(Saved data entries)
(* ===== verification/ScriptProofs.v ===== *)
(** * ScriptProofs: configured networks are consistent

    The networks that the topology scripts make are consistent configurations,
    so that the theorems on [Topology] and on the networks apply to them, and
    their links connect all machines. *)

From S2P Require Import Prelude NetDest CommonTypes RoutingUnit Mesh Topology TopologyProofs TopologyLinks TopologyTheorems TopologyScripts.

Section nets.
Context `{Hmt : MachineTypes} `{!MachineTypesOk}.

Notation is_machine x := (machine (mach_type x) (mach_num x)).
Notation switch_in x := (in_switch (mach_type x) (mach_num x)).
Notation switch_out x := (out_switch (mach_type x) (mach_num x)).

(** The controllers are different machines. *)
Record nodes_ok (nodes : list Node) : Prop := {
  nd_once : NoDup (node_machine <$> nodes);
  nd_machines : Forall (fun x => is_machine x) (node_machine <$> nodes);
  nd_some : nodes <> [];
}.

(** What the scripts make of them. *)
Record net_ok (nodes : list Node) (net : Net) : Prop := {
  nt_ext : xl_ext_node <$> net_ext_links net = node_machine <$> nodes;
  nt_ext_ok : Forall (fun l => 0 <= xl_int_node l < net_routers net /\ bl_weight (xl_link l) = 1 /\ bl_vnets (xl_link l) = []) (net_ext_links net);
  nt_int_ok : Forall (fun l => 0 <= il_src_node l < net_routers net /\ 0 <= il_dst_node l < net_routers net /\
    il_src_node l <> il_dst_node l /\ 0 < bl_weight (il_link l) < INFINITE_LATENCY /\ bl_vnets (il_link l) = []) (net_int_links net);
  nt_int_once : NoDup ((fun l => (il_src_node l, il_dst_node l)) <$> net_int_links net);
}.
--
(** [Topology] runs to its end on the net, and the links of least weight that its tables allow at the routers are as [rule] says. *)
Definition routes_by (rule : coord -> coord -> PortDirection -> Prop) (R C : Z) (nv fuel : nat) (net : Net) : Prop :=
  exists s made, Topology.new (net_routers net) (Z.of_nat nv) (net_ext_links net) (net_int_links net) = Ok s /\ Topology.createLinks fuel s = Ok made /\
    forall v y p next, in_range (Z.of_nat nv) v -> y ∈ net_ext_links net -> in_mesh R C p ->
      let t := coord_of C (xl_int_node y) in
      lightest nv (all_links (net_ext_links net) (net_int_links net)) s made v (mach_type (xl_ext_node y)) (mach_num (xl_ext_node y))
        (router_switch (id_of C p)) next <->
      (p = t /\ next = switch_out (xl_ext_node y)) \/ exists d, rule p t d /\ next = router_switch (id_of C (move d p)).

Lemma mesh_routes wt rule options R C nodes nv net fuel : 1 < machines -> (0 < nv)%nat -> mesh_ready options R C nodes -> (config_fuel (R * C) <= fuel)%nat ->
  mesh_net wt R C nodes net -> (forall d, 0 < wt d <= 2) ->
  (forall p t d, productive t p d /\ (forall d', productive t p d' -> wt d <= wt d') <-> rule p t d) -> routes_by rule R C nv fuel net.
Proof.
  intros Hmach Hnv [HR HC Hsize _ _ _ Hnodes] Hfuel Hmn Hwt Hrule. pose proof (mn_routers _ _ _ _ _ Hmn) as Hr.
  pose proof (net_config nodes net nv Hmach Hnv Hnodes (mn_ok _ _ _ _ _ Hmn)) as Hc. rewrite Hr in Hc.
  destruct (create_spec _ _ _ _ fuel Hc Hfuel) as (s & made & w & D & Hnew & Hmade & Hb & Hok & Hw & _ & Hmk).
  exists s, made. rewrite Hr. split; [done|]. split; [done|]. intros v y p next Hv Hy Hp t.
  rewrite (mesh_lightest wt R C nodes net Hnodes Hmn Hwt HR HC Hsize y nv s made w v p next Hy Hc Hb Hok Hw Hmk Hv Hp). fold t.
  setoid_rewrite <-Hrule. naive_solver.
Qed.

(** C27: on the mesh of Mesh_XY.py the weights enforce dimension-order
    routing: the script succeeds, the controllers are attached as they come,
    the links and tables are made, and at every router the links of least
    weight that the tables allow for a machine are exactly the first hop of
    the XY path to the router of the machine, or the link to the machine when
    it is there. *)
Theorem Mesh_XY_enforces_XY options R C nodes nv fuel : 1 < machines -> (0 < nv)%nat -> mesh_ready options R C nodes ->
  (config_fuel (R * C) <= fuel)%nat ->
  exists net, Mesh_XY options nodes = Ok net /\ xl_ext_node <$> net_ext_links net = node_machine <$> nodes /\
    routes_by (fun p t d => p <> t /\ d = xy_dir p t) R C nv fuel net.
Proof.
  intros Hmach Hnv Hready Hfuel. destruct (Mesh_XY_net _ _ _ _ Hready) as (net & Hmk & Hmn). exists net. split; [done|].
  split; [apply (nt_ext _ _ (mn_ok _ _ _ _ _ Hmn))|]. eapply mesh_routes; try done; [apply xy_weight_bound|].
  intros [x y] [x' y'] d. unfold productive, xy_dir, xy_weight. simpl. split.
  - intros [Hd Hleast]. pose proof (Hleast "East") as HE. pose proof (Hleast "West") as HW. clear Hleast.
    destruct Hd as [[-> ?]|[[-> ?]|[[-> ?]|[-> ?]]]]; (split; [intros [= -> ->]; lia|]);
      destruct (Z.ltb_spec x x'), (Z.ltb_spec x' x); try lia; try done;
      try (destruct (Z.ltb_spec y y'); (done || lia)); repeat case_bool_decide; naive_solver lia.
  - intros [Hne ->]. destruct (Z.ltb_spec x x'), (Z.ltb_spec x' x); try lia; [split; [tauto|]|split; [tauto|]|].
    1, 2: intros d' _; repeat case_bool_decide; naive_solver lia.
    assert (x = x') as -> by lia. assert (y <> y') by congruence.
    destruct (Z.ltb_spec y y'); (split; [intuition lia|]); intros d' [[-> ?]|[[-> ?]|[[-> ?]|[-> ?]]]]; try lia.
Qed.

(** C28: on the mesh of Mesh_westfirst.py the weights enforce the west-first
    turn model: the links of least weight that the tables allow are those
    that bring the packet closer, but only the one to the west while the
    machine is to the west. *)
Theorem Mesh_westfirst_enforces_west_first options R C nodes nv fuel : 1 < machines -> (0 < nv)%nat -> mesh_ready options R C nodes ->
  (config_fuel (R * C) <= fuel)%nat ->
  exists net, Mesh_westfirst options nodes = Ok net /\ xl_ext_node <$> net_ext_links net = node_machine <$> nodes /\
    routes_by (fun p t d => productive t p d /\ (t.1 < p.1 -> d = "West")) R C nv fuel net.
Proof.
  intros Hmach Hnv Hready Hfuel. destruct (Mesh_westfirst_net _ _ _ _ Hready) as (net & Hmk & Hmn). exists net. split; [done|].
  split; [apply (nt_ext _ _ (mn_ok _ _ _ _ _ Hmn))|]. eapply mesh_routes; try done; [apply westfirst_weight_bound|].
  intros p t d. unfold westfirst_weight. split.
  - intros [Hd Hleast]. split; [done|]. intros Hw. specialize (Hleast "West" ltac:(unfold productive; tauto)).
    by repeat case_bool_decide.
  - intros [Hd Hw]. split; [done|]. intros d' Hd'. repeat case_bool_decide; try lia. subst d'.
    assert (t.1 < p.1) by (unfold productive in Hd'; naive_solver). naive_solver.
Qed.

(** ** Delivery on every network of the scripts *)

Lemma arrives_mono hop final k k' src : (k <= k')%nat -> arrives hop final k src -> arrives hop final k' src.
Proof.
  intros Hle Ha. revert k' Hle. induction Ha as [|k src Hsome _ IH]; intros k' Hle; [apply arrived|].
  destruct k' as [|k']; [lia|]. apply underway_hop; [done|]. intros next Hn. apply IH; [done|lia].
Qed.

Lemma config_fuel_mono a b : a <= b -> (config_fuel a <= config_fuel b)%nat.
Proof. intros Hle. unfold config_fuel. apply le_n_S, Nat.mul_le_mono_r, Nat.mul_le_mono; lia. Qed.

● **About this task**
Tally the lines above that contain the word "Hready", and reply with only the number.

● **Reply to the task**
2